Maquinando Tecnologias
Desde o jantar eu só conseguia pensar no projeto que eu tentaria construir no dia seguinte. Deitei na esteira em meu quarto e me lembrei de cobrir Danda. Levante, peguei um cobertor de couro e levei até lá, para forrar sobre a jovem. Ela dormia profundamente. Ouvi o som da chuva prometida durante todo o dia e presumi que a noite seria mais fria do que eu tinha imaginado. Peguei dois cobertores para mim. A diferença entre nós era que ela usava vestes que por si só já eram quentes, enquanto as minhas eram leves e desgastadas.

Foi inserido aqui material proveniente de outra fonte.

(** X1.  Numbering after the first chunk, any number of [loadMoreLines]
    calls that return no error, and any number of polls whose lines are
    appended as they are found: the store's line numbers are exactly 1
    to its length, and the tail monitor continues from that length. *)
Theorem numbering_invariant
    (source : option FileHandle) (size : Z) (m0 : Model)
    (ops : list StoreOp) :
  startup parseJSON readAhead source size = Some m0 ->
  errorFree parseJSON readAhead ops m0 ->
  numbered (lines (runOps parseJSON readAhead ops m0)) /\
  lastLineNum (runOps parseJSON readAhead ops m0)
  = len (lines (runOps parseJSON readAhead ops m0)).
Proof.
  intros Hstart. apply startup_inv in Hstart. revert m0 Hstart.
  induction ops as [|op ops IH]; intros m Hinv Hfree; [exact Hinv|].
  destruct Hfree as [Hop Hrest]. simpl. apply IH; [|exact Hrest].
  destruct op as [chunkSize|disk]; simpl.
  - now apply loadMoreLines_inv.
  - now apply pollRound_inv.
Qed.

(** X2.  Numbering after the first chunk and any sequence of
    [loadMoreLines] calls, failed ones included: the store's line numbers are exactly 1
    to its length. *)
Theorem numbering_after_loads
    (source : option FileHandle) (size : Z) (m0 : Model)
    (chunks : list Z) :
  startup parseJSON readAhead source size = Some m0 ->
  numbered (lines (runOps parseJSON readAhead (map OpLoadMore chunks) m0)).
Proof.
  intros Hstart. apply startup_inv in Hstart as [Hn _]. revert m0 Hn.
  induction chunks as [|c chunks IH]; intros m Hn; [exact Hn|].
  simpl. apply IH. now apply loadMoreLines_numbered.
Qed.

End LoaderFacts.

(** The numbering theorems on the example sources: the 1500-line file
    loaded lazily around a poll, and the file with the oversized line
    loaded twice. *)
Lemma numbering_invariant_witness :
  numbered
    (lines (runOps parseLevel noReadAhead lazySession longStart)) /\
  lastLineNum (runOps parseLevel noReadAhead lazySession longStart)
  = len (lines (runOps parseLevel noReadAhead lazySession longStart)).
Proof.
  apply (numbering_invariant parseLevel noReadAhead
           (Some longSource) 30000 longStart lazySession).
  - vm_compute. reflexivity.
  - vm_compute. repeat split.
Defined.

Lemma numbering_after_loads_witness :
  numbered
    (lines (runOps parseLevel noReadAhead
              (map OpLoadMore [500; 500]) oversizedStart)).
Proof.
  apply (numbering_after_loads parseLevel noReadAhead
           (Some oversizedSource) 30000 oversizedStart [500; 500]).
  vm_compute. reflexivity.
Defined.

(** ** Tail-follow and recomputation *)

Lemma tailJump_visible (m : Model) :
  getVisibleLines (tailJump m) = getVisibleLines m.
Proof.
  unfold tailJump.
  destruct (len (getVisibleLines m) >? 0); [|reflexivity].
  cbn. destruct (len (getVisibleLines m) - 1 >=? height m - 1); cbn.
  - destruct (len (getVisibleLines m) - 1 - height m + 2 <? 0); reflexivity.
  - reflexivity.
Qed.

Levei uma lamparina a óleo para o quarto e coloquei próxima da cama para que o fogo me ajudasse a manter o calor durante a noite. No outro cômodo o fogão à lenha ainda estava aceso me livrando desse tipo de preocupação em relação à Danda.
Suspirei cansado de interagir com outro ser humano. Ficar sozinho por tanto tempo me pareceu um grande conforto naquele momento. Não me lembrava de como eram difíceis as relações sociais. Senti como se tivesse envelhecido vinte anos em um dia e eu nem podia culpar ela por isso, afinal não foi sua vontade que a trouxe até ali.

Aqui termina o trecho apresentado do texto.